Coworker: crazy weather we’re having
Me: [as loud as possible] SHARON FOR THE LAST TIME I WILL NOT KILL YOUR HUSBAND FOR A BAG OF REDVINES
When my wife sends me to the grocery store solo with a specific list I am not allowed to improvise. That was made clear when I got home.
“So we kill a tree”
Ok
“And put it inside our house”
Nice
“Then we hang up some socks”
I’m with ya
“And then we drink egg milk punch”
What
I don’t care how much it rains, I’m not getting on a sex animal boat with a guy named Noah.
“I think I’m like in the middle of a really powerful moon cycle or something. I accidentally texted the guy who delivered my coffee asking why he ghosted me and he actually apologized.”
My dad brought me yellow gatorade because that’s the medicinal flavor. orange is for exercise. red is the best tasting but has no healing properties, it’s just a drink like an arizona iced tea.
[After sitting for a portrait for 18 hours] Where’s the artist?
First date
Him: What do you do?
Me [pulls out a Victoria’s Secret catalog that I’ve clearly glued photos of my face into]
“I’m a model.”
[funeral]
WIDOW: thank you for coming
ME: are you kidding, I love funerals
When the inventor of the USB stick dies they’ll gently lower the coffin, then pull it back up, turn it the other way, then lower it again.
[Arranging a date]
Her: OK how does 4 o’clock sound?
Him: [Through megaphone] DONG DONG DONG DONG
Jokes on them. I took 10.
My husband pissed me off so when he wasn’t looking I poured water on the floor in front of the dishwasher. He’s been fixing it for the past 2 hours.
I entered into a conversation so circular, my blood separated.
People on here admitted to not having an inner monologue and I thought that was wild because I have an entire executive board in my head with members that have voting powers
The more we travel into the mountains the more little critters I see. A rabbit will run across the road, then a squirrel, then a crab. What?
Every person you come across in life has their own story, so be careful or they’ll start telling it to you
Wrestling is the only sport that gets more embarrassing when you become a professional.
3,026 years from today, life will either be really good or really bad.
It’s 5050.
Sorry, I’m in a hurry, lets talk while we walk… You go that way.
*checks Groupon for deals on exorcisms*
I witnessed some luteing today. Six men playing a sprightly medieval tune . Quite out of step with the times were they.

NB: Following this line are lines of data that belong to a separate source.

(* ===== verification/NgStream.v ===== *)
(** * Streams: [nghttp2_stream.c], and the priorities of [nghttp2_extpri.c]

    The state of one HTTP/2 stream: the item it has to send and why it may be
    deferred, its flow-control windows, and the state of RFC 9113, section 5.1,
    that its flags stand for.  Failing [assert]s make the result [None]. *)

From stdpp Require Import base list.
From S2P Require Import Prelude.

(** ** Flags *)

Definition NGHTTP2_SHUT_NONE : Z := 0.
Definition NGHTTP2_SHUT_RD : Z := 1.
Definition NGHTTP2_SHUT_WR : Z := 2.
Definition NGHTTP2_SHUT_RDWR : Z := Z.lor NGHTTP2_SHUT_RD NGHTTP2_SHUT_WR.

Definition NGHTTP2_STREAM_FLAG_NONE : Z := 0.
Definition NGHTTP2_STREAM_FLAG_PUSH : Z := 1.
Definition NGHTTP2_STREAM_FLAG_CLOSED : Z := 2.
Definition NGHTTP2_STREAM_FLAG_DEFERRED_FLOW_CONTROL : Z := 4.
Definition NGHTTP2_STREAM_FLAG_DEFERRED_USER : Z := 8.
Definition NGHTTP2_STREAM_FLAG_DEFERRED_ALL : Z := 12.

Definition NGHTTP2_HTTP_FLAG_NONE : Z := 0.

Inductive nghttp2_stream_state :=
| NGHTTP2_STREAM_INITIAL
| NGHTTP2_STREAM_OPENING
| NGHTTP2_STREAM_OPENED
| NGHTTP2_STREAM_CLOSING
| NGHTTP2_STREAM_RESERVED
| NGHTTP2_STREAM_IDLE.

Inductive nghttp2_stream_proto_state :=
| NGHTTP2_STREAM_STATE_IDLE
| NGHTTP2_STREAM_STATE_OPEN
| NGHTTP2_STREAM_STATE_RESERVED_LOCAL
| NGHTTP2_STREAM_STATE_RESERVED_REMOTE
| NGHTTP2_STREAM_STATE_HALF_CLOSED_LOCAL
| NGHTTP2_STREAM_STATE_HALF_CLOSED_REMOTE
| NGHTTP2_STREAM_STATE_CLOSED.

#[export] Instance proto_state_dec : EqDecision nghttp2_stream_proto_state.
Proof. solve_decision. Defined.

(** ** The stream

    [cycle] and [seq] have 64 bits; pointers are numbers, [item] is [None] for
    NULL. *)
Record nghttp2_stream := Stream {
  state : nghttp2_stream_state;
  content_length : Z;
  recv_content_length : Z;
  cycle : Z;
  seq : Z;
  closed_next : Z;
  stream_user_data : Z;
  item : option Z;
  last_writelen : Z;
  stream_id : Z;
  remote_window_size : Z;
  recv_window_size : Z;
  consumed_size : Z;
  recv_reduction : Z;
  local_window_size : Z;
  pending_penalty : Z;
  status_code : Z;
  http_flags : Z;
  flags : Z;
  shut_flags : Z;
  queued : bool;
  window_update_queued : bool;
  extpri : Z;
  http_extpri : Z
}.

Definition set_state (v : nghttp2_stream_state) (s : nghttp2_stream) : nghttp2_stream :=
  Stream v (content_length s) (recv_content_length s) (cycle s) (seq s) (closed_next s)
    (stream_user_data s) (item s) (last_writelen s) (stream_id s) (remote_window_size s)
    (recv_window_size s) (consumed_size s) (recv_reduction s) (local_window_size s) (pending_penalty s)
    (status_code s) (http_flags s) (flags s) (shut_flags s) (queued s) (window_update_queued s)
    (extpri s) (http_extpri s).
Definition set_cycle (v : Z) (s : nghttp2_stream) : nghttp2_stream :=
  Stream (state s) (content_length s) (recv_content_length s) v (seq s) (closed_next s)
    (stream_user_data s) (item s) (last_writelen s) (stream_id s) (remote_window_size s)
    (recv_window_size s) (consumed_size s) (recv_reduction s) (local_window_size s) (pending_penalty s)
    (status_code s) (http_flags s) (flags s) (shut_flags s) (queued s) (window_update_queued s)
    (extpri s) (http_extpri s).
Definition set_item (v : option Z) (s : nghttp2_stream) : nghttp2_stream :=
  Stream (state s) (content_length s) (recv_content_length s) (cycle s) (seq s) (closed_next s)
    (stream_user_data s) v (last_writelen s) (stream_id s) (remote_window_size s) (recv_window_size s)
    (consumed_size s) (recv_reduction s) (local_window_size s) (pending_penalty s) (status_code s)
    (http_flags s) (flags s) (shut_flags s) (queued s) (window_update_queued s) (extpri s)
    (http_extpri s).
Definition set_last_writelen (v : Z) (s : nghttp2_stream) : nghttp2_stream :=
  Stream (state s) (content_length s) (recv_content_length s) (cycle s) (seq s) (closed_next s)
    (stream_user_data s) (item s) v (stream_id s) (remote_window_size s) (recv_window_size s)
    (consumed_size s) (recv_reduction s) (local_window_size s) (pending_penalty s) (status_code s)
    (http_flags s) (flags s) (shut_flags s) (queued s) (window_update_queued s) (extpri s)
    (http_extpri s).
Definition set_remote_window_size (v : Z) (s : nghttp2_stream) : nghttp2_stream :=
  Stream (state s) (content_length s) (recv_content_length s) (cycle s) (seq s) (closed_next s)
    (stream_user_data s) (item s) (last_writelen s) (stream_id s) v (recv_window_size s)
    (consumed_size s) (recv_reduction s) (local_window_size s) (pending_penalty s) (status_code s)
    (http_flags s) (flags s) (shut_flags s) (queued s) (window_update_queued s) (extpri s)
    (http_extpri s).
Definition set_local_window_size (v : Z) (s : nghttp2_stream) : nghttp2_stream :=
  Stream (state s) (content_length s) (recv_content_length s) (cycle s) (seq s) (closed_next s)
    (stream_user_data s) (item s) (last_writelen s) (stream_id s) (remote_window_size s)
    (recv_window_size s) (consumed_size s) (recv_reduction s) v (pending_penalty s) (status_code s)
    (http_flags s) (flags s) (shut_flags s) (queued s) (window_update_queued s) (extpri s)
    (http_extpri s).
Definition set_flags (v : Z) (s : nghttp2_stream) : nghttp2_stream :=
  Stream (state s) (content_length s) (recv_content_length s) (cycle s) (seq s) (closed_next s)
    (stream_user_data s) (item s) (last_writelen s) (stream_id s) (remote_window_size s)
    (recv_window_size s) (consumed_size s) (recv_reduction s) (local_window_size s) (pending_penalty s)
    (status_code s) (http_flags s) v (shut_flags s) (queued s) (window_update_queued s) (extpri s)
    (http_extpri s).
Definition set_shut_flags (v : Z) (s : nghttp2_stream) : nghttp2_stream :=
  Stream (state s) (content_length s) (recv_content_length s) (cycle s) (seq s) (closed_next s)
    (stream_user_data s) (item s) (last_writelen s) (stream_id s) (remote_window_size s)
    (recv_window_size s) (consumed_size s) (recv_reduction s) (local_window_size s) (pending_penalty s)
    (status_code s) (http_flags s) (flags s) v (queued s) (window_update_queued s) (extpri s)
    (http_extpri s).
Definition set_queued (v : bool) (s : nghttp2_stream) : nghttp2_stream :=
  Stream (state s) (content_length s) (recv_content_length s) (cycle s) (seq s) (closed_next s)
    (stream_user_data s) (item s) (last_writelen s) (stream_id s) (remote_window_size s)
    (recv_window_size s) (consumed_size s) (recv_reduction s) (local_window_size s) (pending_penalty s)
    (status_code s) (http_flags s) (flags s) (shut_flags s) v (window_update_queued s) (extpri s)
    (http_extpri s).
Definition set_extpri (v : Z) (s : nghttp2_stream) : nghttp2_stream :=
  Stream (state s) (content_length s) (recv_content_length s) (cycle s) (seq s) (closed_next s)
    (stream_user_data s) (item s) (last_writelen s) (stream_id s) (remote_window_size s)
    (recv_window_size s) (consumed_size s) (recv_reduction s) (local_window_size s) (pending_penalty s)
    (status_code s) (http_flags s) (flags s) (shut_flags s) (queued s) (window_update_queued s) v
    (http_extpri s).

Definition NGHTTP2_MAX_WINDOW_SIZE : Z := 2147483647.
Definition INT32_MIN : Z := -2147483648.
Definition NGHTTP2_EXTPRI_DEFAULT_URGENCY : Z := 3.

Definition nghttp2_stream_init (id fl : Z) (initial_state : nghttp2_stream_state)
    (remote_initial_window_size local_initial_window_size user_data : Z) : nghttp2_stream := {|
  stream_id := id;
  flags := fl;
  state := initial_state;
  shut_flags := NGHTTP2_SHUT_NONE;
  stream_user_data := user_data;
  item := None;
  remote_window_size := remote_initial_window_size;
  local_window_size := local_initial_window_size;
  recv_window_size := 0;
  consumed_size := 0;
  recv_reduction := 0;
  window_update_queued := false;
  closed_next := 0;
  http_flags := NGHTTP2_HTTP_FLAG_NONE;
  content_length := -1;
  recv_content_length := 0;
  status_code := -1;
  queued := false;
  cycle := 0;
  pending_penalty := 0;
  seq := 0;
  last_writelen := 0;
  extpri := NGHTTP2_EXTPRI_DEFAULT_URGENCY;
  http_extpri := NGHTTP2_EXTPRI_DEFAULT_URGENCY
|}.

Definition nghttp2_stream_shutdown (s : nghttp2_stream) (flag : Z) : nghttp2_stream :=
  set_shut_flags (u8 (Z.lor (shut_flags s) flag)) s.

(** A test of flags. *)
Definition has (x flag : Z) : bool := negb (Z.land x flag =? 0).

(** [x & ~flag] on a byte. *)
Definition clear (x flag : Z) : Z := Z.ldiff x flag.

(** *** The item to send *)

Definition nghttp2_stream_attach_item (s : nghttp2_stream) (it : Z) : option nghttp2_stream :=
  if has (flags s) NGHTTP2_STREAM_FLAG_DEFERRED_ALL then None else
  match item s with
  | Some _ => None
  | None => Some (set_item (Some it) s)
  end.

Definition nghttp2_stream_detach_item (s : nghttp2_stream) : nghttp2_stream :=
  set_flags (clear (flags s) NGHTTP2_STREAM_FLAG_DEFERRED_ALL) (set_item None s).

Definition nghttp2_stream_defer_item (s : nghttp2_stream) (fl : Z) : option nghttp2_stream :=
  match item s with
  | None => None
  | Some _ => Some (set_flags (u8 (Z.lor (flags s) fl)) s)
  end.

Definition nghttp2_stream_resume_deferred_item (s : nghttp2_stream) (fl : Z) : option nghttp2_stream :=
  match item s with
  | None => None
  | Some _ => Some (set_flags (clear (flags s) fl) s)
  end.

Definition nghttp2_stream_check_deferred_item (s : nghttp2_stream) : bool :=
  match item s with
  | Some _ => has (flags s) NGHTTP2_STREAM_FLAG_DEFERRED_ALL
  | None => false
  end.

Definition nghttp2_stream_check_deferred_by_flow_control (s : nghttp2_stream) : bool :=
  match item s with
  | Some _ => has (flags s) NGHTTP2_STREAM_FLAG_DEFERRED_FLOW_CONTROL
  | None => false
  end.

(** *** Flow-control windows *)

(** In 64 bits, where nothing overflows: the result, and the window. *)
Definition update_initial_window_size (window_size new_initial old_initial : Z) : Z * Z :=
  let new_window_size := window_size + new_initial - old_initial in
  if (new_window_size <? INT32_MIN) || (NGHTTP2_MAX_WINDOW_SIZE <? new_window_size) then (-1, window_size)
  else (0, new_window_size).

Definition nghttp2_stream_update_remote_initial_window_size (s : nghttp2_stream) (new_initial old_initial : Z) : Z * nghttp2_stream :=
  let '(rv, w) := update_initial_window_size (remote_window_size s) new_initial old_initial in
  (rv, set_remote_window_size w s).

Definition nghttp2_stream_update_local_initial_window_size (s : nghttp2_stream) (new_initial old_initial : Z) : Z * nghttp2_stream :=
  let '(rv, w) := update_initial_window_size (local_window_size s) new_initial old_initial in
  (rv, set_local_window_size w s).

(** *** The state *)

Definition nghttp2_stream_promise_fulfilled (s : nghttp2_stream) : nghttp2_stream :=
  set_flags (clear (flags s) NGHTTP2_STREAM_FLAG_PUSH) (set_state NGHTTP2_STREAM_OPENED s).

(** [is_root]: whether the stream is the static [root]. *)
Definition nghttp2_stream_get_state (is_root : bool) (s : nghttp2_stream) : nghttp2_stream_proto_state :=
  if is_root then NGHTTP2_STREAM_STATE_IDLE else
  if has (flags s) NGHTTP2_STREAM_FLAG_CLOSED then NGHTTP2_STREAM_STATE_CLOSED else
  if has (flags s) NGHTTP2_STREAM_FLAG_PUSH && has (shut_flags s) NGHTTP2_SHUT_RD then NGHTTP2_STREAM_STATE_RESERVED_LOCAL else
  if has (flags s) NGHTTP2_STREAM_FLAG_PUSH && has (shut_flags s) NGHTTP2_SHUT_WR then NGHTTP2_STREAM_STATE_RESERVED_REMOTE else
  if has (shut_flags s) NGHTTP2_SHUT_RD then NGHTTP2_STREAM_STATE_HALF_CLOSED_REMOTE else
  if has (shut_flags s) NGHTTP2_SHUT_WR then NGHTTP2_STREAM_STATE_HALF_CLOSED_LOCAL else
  match state s with
  | NGHTTP2_STREAM_IDLE => NGHTTP2_STREAM_STATE_IDLE
  | _ => NGHTTP2_STREAM_STATE_OPEN
  end.

(** ** Extensible priorities: [nghttp2_extpri.c]

    An urgency and the incremental bit in a byte. *)

Definition NGHTTP2_EXTPRI_INC_MASK : Z := Z.shiftl 1 7.
Definition NGHTTP2_EXTPRI_URGENCY_LOW : Z := 7.
Definition NGHTTP2_EXTPRI_URGENCY_LEVELS : Z := NGHTTP2_EXTPRI_URGENCY_LOW + 1.

Record nghttp2_extpri := Extpri { urgency : Z; inc : bool }.

Definition nghttp2_extpri_uint8_urgency (pri : Z) : Z := clear pri NGHTTP2_EXTPRI_INC_MASK.
Definition nghttp2_extpri_uint8_inc (pri : Z) : bool := has pri NGHTTP2_EXTPRI_INC_MASK.

Definition nghttp2_extpri_to_uint8 (e : nghttp2_extpri) : Z :=
  u8 (Z.lor (u32 (Z.shiftl (if inc e then 1 else 0) 7)) (urgency e)).

Definition nghttp2_extpri_from_uint8 (u8extpri : Z) : nghttp2_extpri :=
  Extpri (nghttp2_extpri_uint8_urgency u8extpri) (nghttp2_extpri_uint8_inc u8extpri).

(** A priority comes back from its byte. *)
Definition extpri_check (u : Z) (i : bool) : bool :=
  let e := nghttp2_extpri_from_uint8 (nghttp2_extpri_to_uint8 (Extpri u i)) in
  (urgency e =? u) && Bool.eqb (inc e) i.

Lemma extpri_roundtrip u i : 0 <= u < 128 -> nghttp2_extpri_from_uint8 (nghttp2_extpri_to_uint8 (Extpri u i)) = Extpri u i.
Proof.
  intros Hu. assert (H : forallb (fun n => extpri_check (Z.of_nat n) true && extpri_check (Z.of_nat n) false) (List.seq 0 128) = true) by (vm_compute; reflexivity).
  rewrite forallb_forall in H. specialize (H (Z.to_nat u)). rewrite Z2Nat.id in H by lia.
  assert (Hin : In (Z.to_nat u) (List.seq 0 128)) by (apply in_seq; lia). specialize (H Hin). apply andb_prop in H as [H1 H2].
  assert (Hc : extpri_check u i = true) by (by destruct i). unfold extpri_check in Hc. apply andb_prop in Hc as [Hz Hb].
  apply Z.eqb_eq in Hz. apply eqb_prop in Hb. destruct (nghttp2_extpri_from_uint8 _). cbn in *. by subst.
Qed.

(** ** Facts *)

(** The window moves by the difference of the two settings, unless that takes it
    out of its range; nothing overflows before the test. *)
Lemma update_initial_window_size_spec w n o :
  update_initial_window_size w n o =
    if decide (INT32_MIN <= w + n - o <= NGHTTP2_MAX_WINDOW_SIZE) then (0, w + n - o) else (-1, w).
Proof.
  unfold update_initial_window_size. destruct (Z.ltb_spec (w + n - o) INT32_MIN); destruct (Z.ltb_spec NGHTTP2_MAX_WINDOW_SIZE (w + n - o));
    cbn [orb]; case_decide; try done; lia.
Qed.
(* ===== verification/Sched.v ===== *)
(** * The scheduler of outgoing DATA: [nghttp2_session.c]

    The part of the session that decides which stream sends next: for every
    urgency a priority queue of the streams with something to send, ordered by
    [cycle], a virtual time that wraps around, and by [seq] for ties.

    The streams are a store: the address of [pq_entry] stands for the stream it is
    part of, [nghttp2_struct_of] being the identity.  The order of the queues is
    computed from that store, which the operations change.  Failing [assert]s, and
    addresses without a stream, make the result [None]. *)

From stdpp Require Import gmap list.
From S2P Require Import Prelude NgBuf Pq NgStream.

Definition UINT64 (x : Z) : Z := x mod 2 ^ 64.

Definition NGHTTP2_MAX_FRAME_SIZE_MAX : Z := Z.shiftl 1 24 - 1.
Definition NGHTTP2_STREAM_MAX_CYCLE_GAP : Z := NGHTTP2_MAX_FRAME_SIZE_MAX.

Abbreviation store := (gmap ptr nghttp2_stream).

(** The comparison of two streams. *)
Definition cycle_less (lhs rhs : nghttp2_stream) : bool :=
  if cycle lhs =? cycle rhs then seq lhs <? seq rhs
  else UINT64 (cycle rhs - cycle lhs) <=? NGHTTP2_STREAM_MAX_CYCLE_GAP.

Definition stream_less (streams : store) (lhsx rhsx : ptr) : bool :=
  match streams !! lhsx, streams !! rhsx with
  | Some lhs, Some rhs => cycle_less lhs rhs
  | _, _ => false
  end.

(** The session: [sched[i].ob_data], the streams and the positions in their
    entries. *)
Record session := Session {
  streams : store;
  sched : list nghttp2_pq;
  index : indexes;
  mem : nghttp2_mem;
  server : bool
}.

Definition set_streams (s : store) (st : session) : session := Session s (sched st) (index st) (mem st) (server st).
Definition set_queue (u : nat) (pq : nghttp2_pq) (ix : indexes) (m : nghttp2_mem) (st : session) : session :=
  Session (streams st) (<[u := pq]> (sched st)) ix m (server st).
Definition set_stream (x : ptr) (s : nghttp2_stream) (st : session) : session := set_streams (<[x := s]> (streams st)) st.

Definition pq_get_first_cycle (s : store) (pq : nghttp2_pq) : option Z :=
  if nghttp2_pq_empty pq then Some 0 else
  top ← nghttp2_pq_top pq;
  x ← top;
  stream ← s !! x;
  Some (cycle stream).

(** The queue of a stream, with its [assert]. *)
Definition urgency_of (s : nghttp2_stream) : option nat :=
  let u := nghttp2_extpri_uint8_urgency (extpri s) in
  if u <? NGHTTP2_EXTPRI_URGENCY_LEVELS then Some (Z.to_nat u) else None.

Section Scheduler.
Context (malloc_ok : nat -> bool) (junk : nat -> ptr).

Definition session_ob_data_push (st : session) (x : ptr) : option (Z * session) :=
  s ← streams st !! x;
  if queued s then None else
  u ← urgency_of s;
  let i := nghttp2_extpri_uint8_inc (extpri s) in
  pq ← sched st !! u;
  c ← pq_get_first_cycle (streams st) pq;
  let c := if i then UINT64 (c + last_writelen s) else c in
  let s := set_cycle c s in
  let st := set_stream x s st in
  '(rv, pq, ix, m) ← nghttp2_pq_push (stream_less (streams st)) malloc_ok junk pq (index st) x (mem st);
  let st := set_queue u pq ix m st in
  if negb (rv =? 0) then Some (rv, st) else
  Some (0, set_stream x (set_queued true s) st).

Definition session_ob_data_remove (st : session) (x : ptr) : option session :=
  s ← streams st !! x;
  if negb (queued s) then None else
  u ← urgency_of s;
  pq ← sched st !! u;
  '(pq, ix) ← nghttp2_pq_remove (stream_less (streams st)) pq (index st) x;
  Some (set_stream x (set_queued false s) (set_queue u pq ix (mem st) st)).

Definition session_attach_stream_item (st : session) (x : ptr) (it : Z) : option (Z * session) :=
  s ← streams st !! x;
  s ← nghttp2_stream_attach_item s it;
  '(rv, st) ← session_ob_data_push (set_stream x s st) x;
  if negb (rv =? 0) then
    s ← streams st !! x;
    Some (rv, set_stream x (nghttp2_stream_detach_item s) st)
  else Some (0, st).

Definition session_detach_stream_item (st : session) (x : ptr) : option session :=
  s ← streams st !! x;
  let s := nghttp2_stream_detach_item s in
  let st := set_stream x s st in
  if negb (queued s) then Some st else session_ob_data_remove st x.

Definition session_defer_stream_item (st : session) (x : ptr) (fl : Z) : option session :=
  s ← streams st !! x;
  s ← nghttp2_stream_defer_item s fl;
  let st := set_stream x s st in
  if negb (queued s) then Some st else session_ob_data_remove st x.

Definition session_resume_deferred_stream_item (st : session) (x : ptr) (fl : Z) : option (Z * session) :=
  s ← streams st !! x;
  s ← nghttp2_stream_resume_deferred_item s fl;
  let st := set_stream x s st in
  if has (flags s) NGHTTP2_STREAM_FLAG_DEFERRED_ALL then Some (0, st) else session_ob_data_push st x.

(** The item of the first stream of the first queue that is not empty: [None]
    inside is NULL. *)
Fixpoint next_item (s : store) (pqs : list nghttp2_pq) : option (option Z) :=
  match pqs with
  | [] => Some None
  | pq :: pqs =>
      ent ← nghttp2_pq_top pq;
      match ent with
      | None => next_item s pqs
      | Some x => stream ← s !! x; Some (item stream)
      end
  end.

Definition session_sched_get_next_outbound_item (st : session) : option (option Z) := next_item (streams st) (sched st).

Definition session_sched_empty (st : session) : bool := forallb nghttp2_pq_empty (sched st).

Definition session_sched_reschedule_stream (st : session) (x : ptr) : option session :=
  s ← streams st !! x;
  let i := nghttp2_extpri_uint8_inc (extpri s) in
  let penalty := last_writelen s in
  u ← urgency_of s;
  pq ← sched st !! u;
  if negb i || (nghttp2_pq_size pq =? 1)%nat then Some st else
  '(pq, ix) ← nghttp2_pq_remove (stream_less (streams st)) pq (index st) x;
  let st := set_stream x (set_cycle (UINT64 (cycle s + penalty)) s) st in
  '(rv, pq, ix, m) ← nghttp2_pq_push (stream_less (streams st)) malloc_ok junk pq ix x (mem st);
  if negb (rv =? 0) then None else Some (set_queue u pq ix m st).

Definition session_update_stream_priority (st : session) (x : ptr) (u8extpri : Z) : option (Z * session) :=
  s ← streams st !! x;
  if extpri s =? u8extpri then Some (0, st) else
  if queued s then
    st ← session_ob_data_remove st x;
    s ← streams st !! x;
    session_ob_data_push (set_stream x (set_extpri u8extpri s) st) x
  else Some (0, set_stream x (set_extpri u8extpri s) st).

(** [frame_length]: [item->frame.hd.length]. *)
Definition session_reschedule_stream (frame_length : Z -> Z) (st : session) (x : ptr) : option session :=
  s ← streams st !! x;
  it ← item s;
  let st := set_stream x (set_last_writelen (frame_length it) s) st in
  if negb (server st) then Some st else session_sched_reschedule_stream st x.

End Scheduler.
(** The next stream sends a frame of [len] bytes. *)
Definition send (len : Z) (st : session) : option (ptr * session) :=
  x ← next_stream (sched st);
  st ← session_reschedule_stream malloc_ok junk (fun _ => len) st x;
  Some (x, st).

Fixpoint sends (lens : list Z) (st : session) : option (list ptr * session) :=
  match lens with
  | [] => Some ([], st)
  | len :: lens => '(x, st) ← send len st; '(xs, st) ← sends lens st; Some (x :: xs, st)
  end.

(** The level [u] is the most urgent with queued streams, which are all
    incremental. *)
Record level (u : nat) (st : session) : Prop := {
  level_ok : sched_ok st;
  level_server : server st = true;
  level_first : forall v pq, (v < u)%nat -> sched st !! v = Some pq -> items pq = [];
  level_inc : forall pq x s, sched st !! u = Some pq -> x ∈ items pq -> streams st !! x = Some s -> nghttp2_extpri_uint8_inc (extpri s) = true
}.

(** How far the stream [x] is ahead of [y], in virtual time: what it may still
    send before [y] is served. *)
Definition lead (ss : store) (b : Z) (y x : ptr) : Z :=
  if x =? y then 0 else
  match ss !! x, ss !! y with
  | Some s, Some t => Z.max 0 (off b t - off b s + 1)
  | _, _ => 0
  end.

Definition zsum (l : list Z) : Z := fold_right Z.add 0 l.

Lemma zsum_perm l l' : l ≡ₚ l' -> zsum l = zsum l'.
Proof. unfold zsum. induction 1; cbn; lia. Qed.

Definition leads (ss : store) (b : Z) (y : ptr) (l : list ptr) : Z := zsum (map (lead ss b y) l).

Lemma leads_perm ss b y l l' : l ≡ₚ l' -> leads ss b y l = leads ss b y l'.
Proof. intros H. apply zsum_perm. change (lead ss b y <$> l ≡ₚ lead ss b y <$> l'). by rewrite H. Qed.

Lemma lead_nonneg ss b y x : 0 <= lead ss b y x.
Proof. unfold lead. destruct (x =? y); [lia|]. destruct (ss !! x), (ss !! y); lia. Qed.

Lemma leads_nonneg ss b y l : 0 <= leads ss b y l.
Proof. unfold leads. induction l as [|x l IH]; cbn; [lia|]. pose proof (lead_nonneg ss b y x). fold (zsum (map (lead ss b y) l)). lia. Qed.

Lemma leads_ext ss ss' b b' y l : (forall x, x ∈ l -> lead ss b y x = lead ss' b' y x) -> leads ss b y l = leads ss' b' y l.
Proof.
  intros H. unfold leads. f_equal. apply map_ext_in. intros x Hx. apply H. by apply list_elem_of_In.
Qed.

(** The lead does not depend on the base of the window. *)
Lemma lead_base ss b b' y x : Dom ss b x -> Dom ss b' x -> Dom ss b y -> Dom ss b' y -> lead ss b y x = lead ss b' y x.
Proof.
  intros (s & E & _ & G1) (s' & E' & _ & G2) (t & F & _ & G3) (t' & F' & _ & G4). rewrite E in E'. injection E' as <-. rewrite F in F'. injection F' as <-.
  unfold lead. destruct (x =? y); [done|]. rewrite E, F. f_equal. f_equal.
  pose proof (off_diff b s t) as D1. pose proof (off_diff b' s t) as D2. rewrite D1 in D2. rewrite GAP_eq in *.
  pose proof (UINT64_range (cycle s - b)). pose proof (UINT64_range (cycle s - b')). pose proof (UINT64_range (cycle t - b)). pose proof (UINT64_range (cycle t - b')).
  fold (off b s) (off b' s) (off b t) (off b' t) in *. unfold UINT64 in D2.
  pose proof (Z.div_mod (off b t - off b s) (2 ^ 64)). pose proof (Z.div_mod (off b' t - off b' s) (2 ^ 64)). rewrite D2 in *. nia.
Qed.

Lemma leads_bound ss b y l : Forall (Dom ss b) l -> Dom ss b y -> y ∈ l -> leads ss b y l <= (Z.of_nat (size l) - 1) * (GAP + 1).
Proof.
  intros HD (t & F & _ & Gy) Hy.
  assert (H1 : forall x, Dom ss b x -> lead ss b y x <= GAP + 1).
  { intros x (s & E & _ & Gx). unfold lead. rewrite GAP_eq in *. destruct (x =? y); [lia|]. rewrite E, F.
    pose proof (UINT64_range (cycle s - b)). fold (off b s) in *. lia. }
  assert (Hall : forall l, Forall (Dom ss b) l -> leads ss b y l <= Z.of_nat (size l) * (GAP + 1)).
  { intros k Hk. induction Hk as [|x k Hx _ IH]; [cbn; lia|]. unfold leads in *. cbn [map zsum fold_right size]. fold (zsum (map (lead ss b y) k)).
    pose proof (H1 x Hx). lia. }
  apply list_elem_of_split in Hy as (l1 & l2 & ->). rewrite (leads_perm ss b y _ (y :: l1 ++ l2)) by solve_Permutation.
  assert (HD' : Forall (Dom ss b) (l1 ++ l2)) by (apply Forall_app in HD as [HA HB]; inversion HB; by apply Forall_app).
  specialize (Hall _ HD'). unfold leads in *. cbn [map zsum fold_right]. fold (zsum (map (lead ss b y) (l1 ++ l2))).
  unfold lead at 1. rewrite Z.eqb_refl. rewrite length_app in *. cbn [size]. lia.
Qed.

Every Adele song is about lasagna.
the reason there are no time machines arriving from the future is that in the year 2040, the contract to make them goes to Boeing
My coworker was like “I love kids! Can’t finish a whole one by myself though hahaha!” And I was just like wow I could easily eat like 5.
As I was driving, some stranger yelled “what’s your problem lady?”
So I was honest, I said I drink too much and I can’t stop eating chips.
I just realized that I forgot to scan the 2 packs of sparkling water at target on Sunday. Apparently this is how my life of crime begins.